Protein Function Inference via Artificial Intelligence On a molecular scale, most diseases are caused by the malfunction of proteins. This makes understanding every proteins function crucial for understanding disease. Unfortunately, measureing the funciton of a protein is extremley difficult. To inferr function, protien-protein interactions (PPI) are used along with a few methods of machine learning.
Setting up the env.
Recommendations:
Linux
GPU
Languages:
Python
Perl
YAML
Bash
Dependencys:
Tensorflow
Numpy
SKLearn
Matplotlib
Obtaining The PPI
All data files missing because they are to large to store on github. Luckily they are easily obtainable. Follow steps below to create an up to data version of them.
- Got to https://string-db.org/cgi/download.pl?sessionId=40Cx3XVALsca&species_text=9606
- Download 9606.protein.links.full.v10.5.txt.gz and uncompress. (this is human ppi data)
- mkdir 'InteractionData', then move the ppi to this folder.

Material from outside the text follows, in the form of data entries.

(** The greedy run takes every character of the class when the
    continuation accepts what follows. *)
Lemma rep_greedy_all (u : str) : forall (min : nat) (taken s : str) (r : R),
  forallb cls u = true -> stops cls s = true -> min <= length u ->
  k (taken ++ u) s = Some r ->
  rep_greedy cls min taken (u ++ s) k = Some r.
Proof.
  induction u as [|a u IH]; intros min taken s r Hu Hs Hmin Hk.
  - simpl in Hmin. assert (min = 0) by lia. subst min.
    rewrite app_nil_r in Hk. simpl app. now rewrite rep_greedy_stops.
  - simpl in Hu. apply andb_true_iff in Hu as [Ha Hu].
    change ((a :: u) ++ s) with (a :: (u ++ s)).
    unfold rep_greedy; fold (@rep_greedy R). rewrite Ha.
    rewrite (IH (pred min) (taken ++ [a]) s r); auto.
    + simpl in Hmin. lia.
    + now rewrite <- app_assoc.
Qed.

(** It gives back its last character when the continuation needs it. *)
Lemma rep_greedy_back (u : str) : forall (min : nat) (taken : str)
    (c : ascii) (s : str) (r : R),
  forallb cls u = true -> cls c = true -> stops cls s = true ->
  min <= length u ->
  k (taken ++ u ++ [c]) s = None ->
  k (taken ++ u) (c :: s) = Some r ->
  rep_greedy cls min taken (u ++ c :: s) k = Some r.
Proof.
  induction u as [|a u IH]; intros min taken c s r Hu Hc Hs Hmin Hnone Hk.
  - simpl in Hmin. assert (min = 0) by lia. subst min.
    rewrite app_nil_r in Hk. simpl app in *.
    unfold rep_greedy; fold (@rep_greedy R). rewrite Hc.
    rewrite rep_greedy_stops by assumption. simpl. now rewrite Hnone.
  - simpl in Hu. apply andb_true_iff in Hu as [Ha Hu].
    change ((a :: u) ++ c :: s) with (a :: (u ++ c :: s)).
    unfold rep_greedy; fold (@rep_greedy R). rewrite Ha.
    rewrite (IH (pred min) (taken ++ [a]) c s r); auto.
    + simpl in Hmin. lia.
    + now rewrite <- app_assoc.
    + now rewrite <- app_assoc.
Qed.

(** It fails when the continuation fails after every run it can take. *)
Lemma rep_greedy_none (s : str) : forall (min : nat) (taken : str),
  (forall u s', s = u ++ s' -> forallb cls u = true -> min <= length u ->
                k (taken ++ u) s' = None) ->
  rep_greedy cls min taken s k = None.
Proof.
  induction s as [|a s IH]; intros min taken H.
  - simpl. destruct min; [|reflexivity].
    rewrite <- (app_nil_r taken). apply (H [] []); simpl; auto.
  - assert (Hstop : match min with 0 => k taken (a :: s) | S _ => None end = None).
    { destruct min; [|reflexivity].
      rewrite <- (app_nil_r taken). apply (H [] (a :: s)); simpl; auto. }
    unfold rep_greedy; fold (@rep_greedy R).
    destruct (cls a) eqn:Ha; [|exact Hstop].
    rewrite IH; [exact Hstop|].
    intros u s' E Hu Hmin. rewrite <- app_assoc.
    apply (H (a :: u) s').
    + simpl. now rewrite E.
    + simpl. now rewrite Ha.
    + simpl. lia.
Qed.
End Rep.

Lemma run_lit (l : str) (r : regex) (taken : str) (cs : list str) (s : str) :
  run (Lit l :: r) taken cs (l ++ s) = run r (taken ++ l) cs s.
Proof. simpl. now rewrite strip_prefix_app. Qed.

Lemma run_rep_all (capture : bool) (min : nat) (cls : ascii -> bool)
    (r : regex) (taken : str) (cs : list str) (u s : str) (m : match_result) :
  forallb cls u = true -> stops cls s = true -> min <= length u ->
  run r (taken ++ u) (if capture then cs ++ [u] else cs) s = Some m ->
  run (Rep capture true min cls :: r) taken cs (u ++ s) = Some m.
Proof.
  intros Hu Hs Hmin Hk. simpl.
  apply rep_greedy_all; auto.
Qed.

Lemma run_rep_back (capture : bool) (min : nat) (cls : ascii -> bool)
    (r : regex) (taken : str) (cs : list str) (u : str) (c : ascii) (s : str)
    (m : match_result) :
  forallb cls u = true -> cls c = true -> stops cls s = true ->
  min <= length u ->
  run r (taken ++ u ++ [c]) (if capture then cs ++ [u ++ [c]] else cs) s = None ->
  run r (taken ++ u) (if capture then cs ++ [u] else cs) (c :: s) = Some m ->
  run (Rep capture true min cls :: r) taken cs (u ++ c :: s) = Some m.
Proof.
  intros Hu Hc Hs Hmin Hnone Hk. simpl.
  apply rep_greedy_back; auto.
Qed.

Lemma run_rep_none (capture : bool) (min : nat) (cls : ascii -> bool)
    (r : regex) (taken : str) (cs : list str) (s : str) :
  (forall u s', s = u ++ s' -> forallb cls u = true -> min <= length u ->
     run r (taken ++ u) (if capture then cs ++ [u] else cs) s' = None) ->
  run (Rep capture true min cls :: r) taken cs s = None.
Proof.
  intros H. simpl. apply rep_greedy_none.
  intros u s' E Hu Hmin. simpl. now apply H.
Qed.

(** A run of a class inside [p ++ c :: t] ends within [p] when [c] is not
    of the class. *)
Lemma run_within (P : ascii -> bool) (x : str) : forall (y p : str) (c : ascii) (t : str),
  x ++ y = p ++ c :: t -> forallb P x = true -> P c = false ->
  exists p', p = x ++ p' /\ y = p' ++ c :: t.
Proof.
  induction x as [|a x IH]; intros y p c t E Hx Hc.
  - exists p. split; [reflexivity|exact E].
  - simpl in Hx. apply andb_true_iff in Hx as [Ha Hx].
    destruct p as [|b p]; simpl in E.
    + injection E as -> _. congruence.
    + injection E as -> E. destruct (IH y p c t E Hx Hc) as [p' [-> ->]].
      exists p'. split; reflexivity.
Qed.

(** ** Character classes *)

Lemma space_not_word (a : ascii) : is_space a = true -> is_word a = false.
Proof. ascii_cases a. Qed.

Lemma word_not_space (a : ascii) : is_word a = true -> is_space a = false.
Proof. ascii_cases a. Qed.

Lemma space_not_brace (a : ascii) :
  is_space a = true -> is_not "{"%char a = true /\ is_not "}"%char a = true.
Proof. ascii_cases a. Qed.

Lemma name_char_not_brace (a : ascii) :
  is_word_or_hyphen a = true ->
  is_not "{"%char a = true /\ is_not "}"%char a = true.
Proof. ascii_cases a. Qed.

Lemma name_char_hyphen (a : ascii) :
  is_word_or_hyphen a = true -> is_word a = false -> a = "-"%char.
Proof. ascii_cases a. Qed.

- cat InteractionData/9606.protein.links.full.v10.5.txt | perl -wan PPI_parse.pl > Protein-Protein_Combined-Interactions.txt
- Download and decompress human protein annotations from here: "GO Protein Annotations for Human"
- Parse only the experimentally determined annotations out of tsv file using: cat "file" | perl -wane 'comming soon' > 9606_experimental.tsv
- mkdir data
- Using Jupyter notebook, run preprocess_data_v3.ipynb.
- The PPI and GO will appear as serialzed numpy binary arrays in the data folder.